A procession of tractors travelled from the UPA’s offices to the Marriott Château Champlain Hotel in Montreal, where the meeting of Canadian and provincial premiers was being held. The tractor procession was followed by a press conference with Marcel Groleau, UPA President, Bruno Letendre, Chair of Les Producteurs de lait du Québec, and Pierre Lampron, President of Dairy Farmers of Canada. They were accompanied by the 14 regional chairs of Les Producteurs de lait du Québec. The dairy sector representatives hoped to take advantage of this meeting to remind Canada’s Prime Minister, Justin Trudeau, of his promise to compensate milk producers for the losses caused in their sector by the recent trade agreements.
“During the press conference on October 1 announcing the conclusion of the United States, Mexico and Canada Agreement (USMCA), Minister Chrystia Freeland clearly promised to provide milk producers with full and fair compensation. Now that the agreement is signed and will be submitted to parliament for final ratification, we demand that Trudeau’s government keep its promise by setting up a compensation program in consultation with producer representatives that is accessible to all,” explained UPA President Marcel Groleau.
This promise was repeated in a Bloc Québécois motion that was unanimously adopted in the House of Commons. The motion demands that “the House call on the government to implement a program that provides financial compensation to egg, poultry and dairy farmers for all the losses they sustain due to the breaches to the supply management system in CETA, the CPTPP and the USMCA, and that it do so before asking parliamentarians to vote on the USMCA.” It should be noted that the Canadian government has still not compensated producers for the losses resulting from CETA, which has been in effect since September 2017, and those from the CPTPP, which will come into force on December 30.
Bruno Letendre, Chair of Les Producteurs de lait du Québec, sent Quebec’s Premier the following message: “Milk producers have borne the brunt of the last three trade agreements that have been signed. All three times, the federal government has promised to compensate producers, and to date, it has still not kept its promises. We ask that the Quebec government use all political and legal recourses at its disposal to make sure that the measures announced by the federal government meet the expectations of producers, and we ask that Premier Legault share this message with Prime Minister Trudeau during the meeting.”

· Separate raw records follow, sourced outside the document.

(** * translicate_consumer: ordering coordinator of the replicate proof of concept

    Shallow embedding of [services/replicate-poc/translicate_consumer.py]
    and the properties of its LSN codec, DDL replayer, DML applier,
    sequence synchronizer and per-message handler.

    Conventions of the embedding.
    - Python [int] is [Z]; [<<], [>>] and [&] are [Z.shiftl], [Z.shiftr]
      and [Z.land] (Python integers are unbounded, nothing wraps).
    - Python [str] is [string]; the texts handled here (LSNs, SQL) are
      ASCII, and the string functions are modelled on that fragment.
    - An exception is an explicit outcome carrying the state reached when
      it was raised, so that what was executed before it stays visible.
    - The two databases are oracles over the history of events: what the
      replica answers to a statement and what the primary returns to the
      DDL-log query are parameters of the model, never fixed by it. *)

From Stdlib Require Import ZArith List String Ascii Bool Lia.
Import ListNotations.
Open Scope string_scope.
Open Scope Z_scope.

(** ** Exceptions *)

Inductive Exn : Type :=
| ValueError                         (* int(), tuple unpacking *)
| KeyError (key : string)            (* d[key] on a missing key *)
| DatabaseError (sql : string).      (* cursor.execute failed *)

Inductive Result (A : Type) : Type :=
| Ok (a : A)
| Err (e : Exn).
Arguments Ok {A} a.
Arguments Err {A} e.

Definition rbind {A B} (r : Result A) (k : A -> Result B) : Result B :=
  match r with
  | Ok a => k a
  | Err e => Err e
  end.

(** ** Python string primitives *)

Module Py.

(** [s.split(sep)] for a one-character separator: one more part than
    there are separators, empty parts kept. *)
Fixpoint split (sep : ascii) (s : string) : list string :=
  match s with
  | EmptyString => [EmptyString]
  | String c rest =>
      if Ascii.eqb c sep then EmptyString :: split sep rest
      else match split sep rest with
           | hd :: tl => String c hd :: tl
           | [] => [String c EmptyString]
           end
  end.

(** [sep.join(parts)] *)
Fixpoint join (sep : string) (parts : list string) : string :=
  match parts with
  | [] => EmptyString
  | [p] => p
  | p :: ps => p ++ sep ++ join sep ps
  end.

(** [s.lower()] on ASCII letters. *)
Definition lower_char (c : ascii) : ascii :=
  let n := nat_of_ascii c in
  if (Nat.leb 65 n && Nat.leb n 90)%bool then ascii_of_nat (n + 32) else c.

Fixpoint lower (s : string) : string :=
  match s with
  | EmptyString => EmptyString
  | String c rest => String (lower_char c) (lower rest)
  end.

Fixpoint startswith (p s : string) : bool :=
  match p, s with
  | EmptyString, _ => true
  | String a p', String b s' => Ascii.eqb a b && startswith p' s'
  | String _ _, EmptyString => false
  end.

(** [needle in s] *)
Fixpoint contains (needle s : string) : bool :=
  startswith needle s ||
  match s with
  | EmptyString => false
  | String _ s' => contains needle s'
  end.

(** [Py_ISSPACE]: the blanks [int()] skips on both sides of a literal. *)
Definition is_space (c : ascii) : bool :=
  let n := nat_of_ascii c in
  (Nat.leb 9 n && Nat.leb n 13 || Nat.eqb n 32)%bool.

Fixpoint lstrip (s : string) : string :=
  match s with
  | String c rest => if is_space c then lstrip rest else s
  | EmptyString => EmptyString
  end.

(** Value of a character as a base-16 digit, both cases. *)
Definition hex_digit_value (c : ascii) : option Z :=
  let n := nat_of_ascii c in
  if (Nat.leb 48 n && Nat.leb n 57)%bool then Some (Z.of_nat n - 48)
  else if (Nat.leb 97 n && Nat.leb n 102)%bool then Some (Z.of_nat n - 87)
  else if (Nat.leb 65 n && Nat.leb n 70)%bool then Some (Z.of_nat n - 55)
  else None.

(** The digit loop of [int(s, 16)]: digits and single underscores between
    them; two underscores in a row or a trailing one are errors.  Returns
    the value read and what follows the literal. *)
Fixpoint scan_hex (prev_us : bool) (acc : Z) (s : string)
  : option (Z * string) :=
  match s with
  | String c rest =>
      if Ascii.eqb c "_" then
        if prev_us then None else scan_hex true acc rest
      else
        match hex_digit_value c with
        | Some d => scan_hex false (16 * acc + d) rest
        | None => if prev_us then None else Some (acc, s)
        end
  | EmptyString => if prev_us then None else Some (acc, s)
  end.

(** [int(s, 16)]: blanks, an optional sign, an optional [0x]/[0X] prefix
    (one underscore may follow it), at least one digit, blanks, end.
    [None] stands for [ValueError]. *)
Definition int16 (s : string) : option Z :=
  let s1 := lstrip s in
  let '(sign, s2) :=
    match s1 with
    | String "+" r => (1, r)
    | String "-" r => (-1, r)
    | _ => (1, s1)
    end in
  let s3 :=
    match s2 with
    | String "0" (String x r) =>
        if (Ascii.eqb x "x" || Ascii.eqb x "X")%bool then
          match r with
          | String "_" r' => r'
          | _ => r
          end
        else s2
    | _ => s2
    end in
  match s3 with
  | EmptyString => None
  | String c _ =>
      if Ascii.eqb c "_" then None
      else
        match hex_digit_value c with
        | None => None
        | Some _ =>
            match scan_hex false 0 s3 with
            | Some (v, rest) =>
                match lstrip rest with
                | EmptyString => Some (sign * v)
                | String _ _ => None
                end
            | None => None
            end
        end
  end.

(** [format(n, 'x')]: lower-case digits, most significant first, no
    leading zero, [-] before a negative number. *)
Definition hex_digit_char (d : Z) : ascii :=
  if d <? 10 then ascii_of_nat (Z.to_nat d + 48)
  else ascii_of_nat (Z.to_nat d + 87).

Fixpoint hex_digits (fuel : nat) (n : Z) (acc : string) : string :=
  match fuel with
  | O => acc
  | S fuel' =>
      let acc' := String (hex_digit_char (n mod 16)) acc in
      if n <? 16 then acc' else hex_digits fuel' (n / 16) acc'
  end.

“We are asking the provincial premiers to get a commitment from the federal government that it will stop using the Canadian dairy industry as a bargaining chip in trade agreements and stop making concessions in the dairy sector,” concluded Mr. Letendre.
Canada has now signed three trade agreements that have hurt Canadian milk producers: the Comprehensive Economic and Trade Agreement (CETA) with the European Union in October 2013, the Comprehensive and Progressive Agreement for Trans-Pacific Partnership (CPTPP) in January 2018 and the USMCA just recently. In total, Canada has conceded the equivalent of 8.4% of Canadian dairy production and processing. Strictly in terms of market access, the concessions made for these three agreements represent lost milk sales in the amount of $450 million per year, i.e. approximately $41,000 per farm. In addition to these losses, there may still be other annual losses, ranging between $50 and $350 million, caused by the export surcharge that affects the volume of skim milk powder we can export.